---
name: vectra-reports
description: Renders canned Vectra AI dashboard reports via the Python channel. The user must explicitly name a report from the catalog — active connections, C2 beacon report, DNS error rate, flow records, HTTP status codes, NPM active TCP/UDP connections, protocol distribution, remote access sessions, RPC latency, SaaS reachability, TLS session duration / posture, top listeners by IP, top talkers / senders by IP, VLAN utilisation, zone-to-zone data transfers, cert expiration, daily threat summary. Each report is a YAML definition bundling Investigation Query SQL statements plus a rendering spec (KPIs, tables, charts), executed via the REST API by a Python engine. Not for investigation, detection pivots, entity deep-dives, or open-ended questions — those go to vectra-hunt. Reports are dashboards, not investigation tools. Refuses and routes to vectra-hunt if the request does not name a specific report.
---

# Vectra AI Reports (Python channel)

Render **canned, named, repeatable dashboards** against a Vectra AI tenant.
Each report is a YAML definition under `definitions/` that bundles one or more
SQL queries against the Investigation Query API plus a rendering spec (summary
KPIs, tables, pie charts, Sankey diagrams). Queries inside a single report run
**in parallel**, gated only by the documented 5 req/min token bucket.

## When to use this skill

Use **only** when the user **explicitly names a canned report** from the
catalog (run `python scripts/list_reports.py` to see it).
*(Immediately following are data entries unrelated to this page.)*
Example read_json_header :
  read_json (json_text "{'alg':'m1','circuitId':'c1','crit':['circuitId','foo']}") =
  Some (JObj [ (js "alg", JStr (js "m1")); (js "circuitId", JStr (js "c1"));
               (js "crit", JArr [JStr (js "circuitId"); JStr (js "foo")]) ]).
Proof. reflexivity. Qed.

Example stringify_default_headers :
  JSON_stringify (JObj (header (raw fresh))) = Some default_header_text.
Proof. reflexivity. Qed.

(** *** The round trip (C1) *)

(** C1 fails on the code: [prove] on the token of the specification's
    scenario (method [m1], circuit [c1], payload [{"id":1}]) obtains a proof
    and stores it, and the token then has its header, its protected-headers
    text and its proof; but [compactSerialize] hands these texts to [atob],
    which throws on the opening brace, so there is no string to parse. *)
Theorem compactSerialize_throws_on_proved_token :
  trace_of (prove [] [] (fresh, [])) <> [] /\
  existsb is_CallProve (trace_of (prove [] [] (fresh, []))) = true /\
  protectedHeaders (raw proved) = Some default_header_text /\
  zkp (raw proved) = Some proof_text /\
  JSON_stringify (zkProof proved) = Some proof_text /\
  compactSerialize proved = Err InvalidCharacterError /\
  result_of (prove [] [] (fresh, [])) = Err InvalidCharacterError.
Proof. repeat split; try reflexivity. discriminate. Qed.

(** Nor is the text an encoding serializer would write for that token parsed
    back: [sanitized] looks for a header named ['0']. *)
Lemma encoded_compact_not_parsed :
  exists text, encoded_compact = Ok text /\
               fst (parseCompact text []) = Err (CriticalHeaderMissing (js "0")).
Proof. eexists. split; reflexivity. Qed.

(** *** The critical headers (C2, C10) *)

(** C2 fails on the code, both ways: a header that holds every name its
    ['crit'] lists is refused, the missing name being ['0']; a header whose
    ['crit'] lists ['foo'], which it lacks, is accepted because it has a
    key ['0']. *)
Theorem sanitized_checks_positions_not_names :
  fst (sanitized listed_present []) = Err (CriticalHeaderMissing (js "0")) /\
  is_ok (fst (sanitized listed_absent [])) = true /\
  snd (sanitized listed_absent []) = [CallGetProvingMethod (JStr (js "m1"))].
Proof. repeat split; reflexivity. Qed.

Lemma sanitized_without_crit_witness :
  JSON_parse (field_text (protectedHeaders without_crit)) =
    Some (JObj [ (js "alg", JStr (js "m1")); (js "circuitId", JStr (js "c1"));
                 (js "typ", JStr (js "JWZ")) ]) /\
  exists e, sanitized without_crit [] = (Err e, []) /\
            (e = MissingPayload \/ e = TypeError).
Proof.
  split; [reflexivity|].
  apply (@sanitized_without_crit integers platform without_crit
           (JObj [ (js "alg", JStr (js "m1")); (js "circuitId", JStr (js "c1"));
                   (js "typ", JStr (js "JWZ")) ]) []); reflexivity.
Defined.

Lemma sanitized_reads_indices_witness :
  (Forall (fun i => exists v,
             Get (JObj [ (js "0", JStr (js "x")); (js "alg", JStr (js "m1"));
                         (js "circuitId", JStr (js "c1"));
                         (js "crit", JArr [JStr (js "foo")]) ])
                 (index_string i) = Ok v /\ truthy v = true)
          (seq 0 1) <->
   forall k, fst (sanitized listed_absent []) <> Err (CriticalHeaderMissing k)).
Proof.
  apply (@sanitized_reads_indices integers platform listed_absent
           [ (js "0", JStr (js "x")); (js "alg", JStr (js "m1"));
             (js "circuitId", JStr (js "c1")); (js "crit", JArr [JStr (js "foo")]) ]
           [JStr (js "foo")] []); reflexivity.
Defined.

(** The scenario of the specification with ['crit'] listing ['circuitId'] and
    ['foo']: the name in the error is ['0'], not ['foo']. *)
Example sanitized_scenario_foo :
  fst (sanitized
         (RawJSONWebZeroknowledge payload1
            (json_text "{'alg':'m1','circuitId':'c1','crit':['circuitId','foo']}")
            [] proof_text) []) = Err (CriticalHeaderMissing (js "0")).
Proof. reflexivity. Qed.

(** After [prove] (which throws), [fullSerialize] shows the finalized
    header. *)
Example fullSerialize_proved :
  exists rest,
    fullSerialize proved =
    Some (json_text "{'header':{'alg':'m1','crit':['circuitId'],'circuitId':'c1','typ':'JWZ'},'payload':"
          ++ rest).
Proof. eexists. reflexivity. Qed.

(** *** The guard of [compactSerialize] (C3) *)

(** C3 fails on the code: [attempted] was never proved (its [prove] stopped
    for want of a preparer, the proving method was not called, the proof is
    the [{}] of the constructor and no proof text is stored), yet
    [compactSerialize] does not throw the serialization-incomplete error on
    it: the guard passes and [atob] throws. *)
Theorem compactSerialize_guard_misses_absent_proof :
  result_of (prove [] [] (unprepared, [])) = Err PrepareFunctionMissing /\
  existsb is_CallProve (trace_of (prove [] [] (unprepared, []))) = false /\
  zkProof attempted = JObj [] /\
  zkp (raw attempted) = None /\
  compactSerialize attempted = Err InvalidCharacterError /\
  compactSerialize attempted <> Err SerializationIncomplete.
Proof. repeat split; try reflexivity. discriminate. Qed.

(** *** The message hash *)

(** C4: the hash input is to be the encoding of the UTF-8 bytes of the header
    text and of the payload, which exists for every text.  The code hands
    the texts to [btoa] as they are: on [euro], whose payload is the one
    character U+20AC, [btoa] throws, no message is built and the hash
    collaborator is not called. *)
Lemma getMessageHash_euro :
  getMessageHash (euro, []) = (Err InvalidCharacterError, (euro, [])).
Proof. reflexivity. Qed.

(** Where [btoa] accepts the texts, the message is written in the standard
    alphabet, with padding. *)
Lemma getMessageHash_canonical_witness :
  latin1 (header_text fresh) && latin1 (payload (raw fresh)) = true /\
  result_of (getMessageHash (fresh, [])) = Ok (toLittleEndian 8687) /\
  trace_of (getMessageHash (fresh, [])) =
    [CallHash (js "eyJhbGciOiJtMSIsImNyaXQiOlsiY2lyY3VpdElkIl0sImNpcmN1aXRJZCI6ImMxIiwidHlwIjoiSldaIn0=.eyJpZCI6MX0=")].
Proof.
  split; [reflexivity|].
  destruct (@getMessageHash_canonical integers platform fresh [] eq_refl)
    as (_ & _ & _ & Tr & Hn & _).
  split; [apply (Hn 8687%Z); reflexivity | exact Tr].
Defined.

(** *** [prove] without a preparer (C5, C9) and failing (C7) *)

(** With no preparer bound, [prove] on [euro] fails in [getMessageHash], with
    the error of [btoa] and not the prepare-function-missing one. *)
Lemma prove_unprepared_euro :
  inputsPreparer euro = None /\
  result_of (prove [] [] (euro, [])) = Err InvalidCharacterError /\
  result_of (prove [] [] (euro, [])) <> Err PrepareFunctionMissing.
Proof. repeat split; try reflexivity. discriminate. Qed.

(** So does it on [unprepared] when the hash collaborator rejects. *)
Lemma prove_unprepared_hash_down :
  inputsPreparer unprepared = None /\
  result_of (@prove integers platform_hash_down [] [] (unprepared, [])) =
    Err (Rejected ByHash).
Proof. split; reflexivity. Qed.

Lemma prove_without_preparer_witness :
  inputsPreparer unprepared = None /\
  exists e cs,
    result_of (prove [] [] (unprepared, [])) = Err e /\
    trace_of (prove [] [] (unprepared, [])) = [] ++ cs /\
    existsb is_CallProve cs = false /\
    (is_ok (result_of (getMessageHash (unprepared, []))) = true ->
     e = PrepareFunctionMissing) /\
    (forall e', result_of (getMessageHash (unprepared, [])) = Err e' -> e = e').
Proof.
  split; [reflexivity|].
  apply (@prove_without_preparer integers platform [] [] unprepared []). reflexivity.
Defined.

Lemma prove_finalizes_headers_first_witness :
  protectedHeaders (raw unprepared) = None /\
  protectedHeaders (raw (token_of (prove [] [] (unprepared, [])))) =
    Some default_header_text /\
  result_of (prove [] [] (unprepared, [])) = Err PrepareFunctionMissing.
Proof.
  destruct (@prove_finalizes_headers_first integers platform [] [] unprepared []
              eq_refl) as (_ & _ & H & E).
  split; [reflexivity|]. split; [exact H | apply E; reflexivity].
Defined.

(** [prove] on [fresh] fails, at its last step, and the token holds a proof
    and a proof text it did not hold before. *)
Lemma prove_fails_with_proof_stored :
  is_ok (result_of (prove [] [] (fresh, []))) = false /\
  zkProof fresh = JObj [] /\ zkp (raw fresh) = None /\
  zkProof (token_of (prove [] [] (fresh, []))) <> zkProof fresh /\
  zkp (raw (token_of (prove [] [] (fresh, [])))) <> zkp (raw fresh).
Proof. repeat split; try reflexivity; discriminate. Qed.


Lemma prove_throws_on_object_header_witness :
  header_text fresh = default_header_text /\
  exists e, result_of (prove [] [] (fresh, [])) = Err e /\
            protectedHeaders (raw (token_of (prove [] [] (fresh, [])))) =
              Some default_header_text.
Proof.
  split; [reflexivity|].
  exact (@prove_throws_on_object_header integers platform [] [] fresh []
           (tl default_header_text) eq_refl).
Defined.

(** *** [verify] (C6) *)

Lemma verify_returns_method_answer_witness :
  verify [] (proved, []) =
    (Ok true,
     (proved, [CallHash (canonical_message proved);
               CallVerify (toLittleEndian 8687) (zkProof proved) []])).
Proof.
  destruct (@verify_returns_method_answer integers platform [] proved [])
    as (_ & H & _).
  exact (H 8687%Z eq_refl eq_refl).
Defined.

(** [verify] returns no boolean where the message hash is not obtained,
    whatever the bound method would answer: on [euro], where [btoa] throws,
    and on [proved] when the hash collaborator rejects.  The method's
    [verify] is not called. *)
Lemma verify_fails_before_method :
  (forall h, method_verify (method euro) h (zkProof euro) [] = Some false) /\
  verify [] (euro, []) = (Err InvalidCharacterError, (euro, [])) /\
  (forall h, method_verify (method proved) h (zkProof proved) [] = Some true) /\
  @verify integers platform_hash_down [] (proved, []) =
    (Err (Rejected ByHash),
     (proved, [CallHash (@canonical_message integers proved)])).
Proof. repeat split. Qed.

Lemma prove_failure_keeps_proof_witness :
  fails_before_proof [] [] unprepared [] /\
  is_ok (result_of (prove [] [] (unprepared, []))) = false /\
  zkProof (token_of (prove [] [] (unprepared, []))) = zkProof unprepared /\
  zkp (raw (token_of (prove [] [] (unprepared, [])))) = zkp (raw unprepared).
Proof.
  assert (H : fails_before_proof [] [] unprepared []) by (left; reflexivity).
  split; [exact H|].
  exact (@prove_failure_keeps_proof integers platform [] [] unprepared [] H).
Defined.

(** *** [parseCompact] and [verify] on texts and tokens *)

Example parseCompact_two_segments :
  parseCompact (js "A.B") [] = (Err InvalidCompactSegments, []).
Proof. reflexivity. Qed.

Example verify_proved :
  result_of (verify [] (proved, [])) = Ok true /\
  result_of (verify [] (fresh, [])) = Ok false.
Proof. split; reflexivity. Qed.

(** *** Headers, parsed tokens and compositions on the sample platform *)

Import Cases.

Lemma setHeader_override_keeps_names_witness :
  has_own (header (raw fresh)) (js "alg") = true /\
  map fst (header (raw (setHeader (js "alg") (JStr (js "m2")) fresh))) =
    map fst (header (raw fresh)) /\
  lookup (header (raw (setHeader (js "alg") (JStr (js "m2")) fresh))) (js "alg") =
    Some (JStr (js "m2")).
Proof.
  split; [reflexivity|].
  apply (@setHeader_override_keeps_names integers (js "alg") (JStr (js "m2")) fresh).
  reflexivity.
Defined.

Example setHeader_orders_keys :
  map fst (header (raw (setHeader (js "7") JNull
                         (setHeader (js "kid") JNull
                            (setHeader (js "10") JNull fresh))))) =
  map js ["7"; "10"; "alg"; "crit"; "circuitId"; "typ"; "kid"]%string.
Proof. reflexivity. Qed.

Lemma hash_input_determines_header_and_payload_witness :
  trace_of (getMessageHash (fresh, [])) = [] ++ [CallHash (canonical_message fresh)] /\
  trace_of (getMessageHash (unprepared, lookup_m1)) =
    lookup_m1 ++ [CallHash (canonical_message fresh)] /\
  header_text fresh = header_text unprepared /\
  payload (raw fresh) = payload (raw unprepared).
Proof.
  split; [reflexivity|]. split; [reflexivity|].
  apply (@hash_input_determines_header_and_payload integers platform fresh unprepared
           [] lookup_m1 (canonical_message fresh)); reflexivity.
Defined.

Lemma setHeader_changes_hash_input_witness :
  header_text (setHeader (js "kid") (JStr (js "k1")) fresh) <> header_text fresh /\
  canonical_message fresh <> canonical_message (setHeader (js "kid") (JStr (js "k1")) fresh).
Proof.
  assert (D : header_text (setHeader (js "kid") (JStr (js "k1")) fresh)
              <> header_text fresh) by discriminate.
  split; [exact D|].
  apply (@setHeader_changes_hash_input integers platform (js "kid") (JStr (js "k1"))
           fresh [] [] _ _ D); reflexivity.
Defined.

Lemma compactSerialize_returns_decodings_witness :
  compactSerialize scalar_token = Ok [105; 183; 29; 46; 97; 46; 182; 187; 158] /\
  field_text (JSON_stringify (zkProof scalar_token)) = js "true" /\
  exists h z p,
    atob (field_text (protectedHeaders (raw scalar_token))) = Ok h /\
    atob (field_text (JSON_stringify (zkProof scalar_token))) = Ok z /\
    atob (payload (raw scalar_token)) = Ok p /\
    [105; 183; 29; 46; 97; 46; 182; 187; 158] = h ++ js "." ++ p ++ js "." ++ z.
Proof.
  split; [reflexivity|]. split; [reflexivity|].
  destruct (@compactSerialize_returns_decodings integers scalar_token
              [105; 183; 29; 46; 97; 46; 182; 187; 158] eq_refl) as (_ & _ & H & _).
  exact H.
Defined.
Examples:

- "Run the C2 beacon report for the last 24 h"
- "Render the top-talkers dashboard as HTML"
- "Show me the DNS error rate report, last hour"
- "Generate the zone-to-zone data transfer report"
- "Give me the TLS posture report as Markdown"

The trigger is the **report name**, not the data domain. A report
can be named by its exact ID (`protocol_distribution`) or by its
catalog label phrased as a question ("what's the protocol
distribution across the network?", "show me active connections
right now"). Both count as a named trigger.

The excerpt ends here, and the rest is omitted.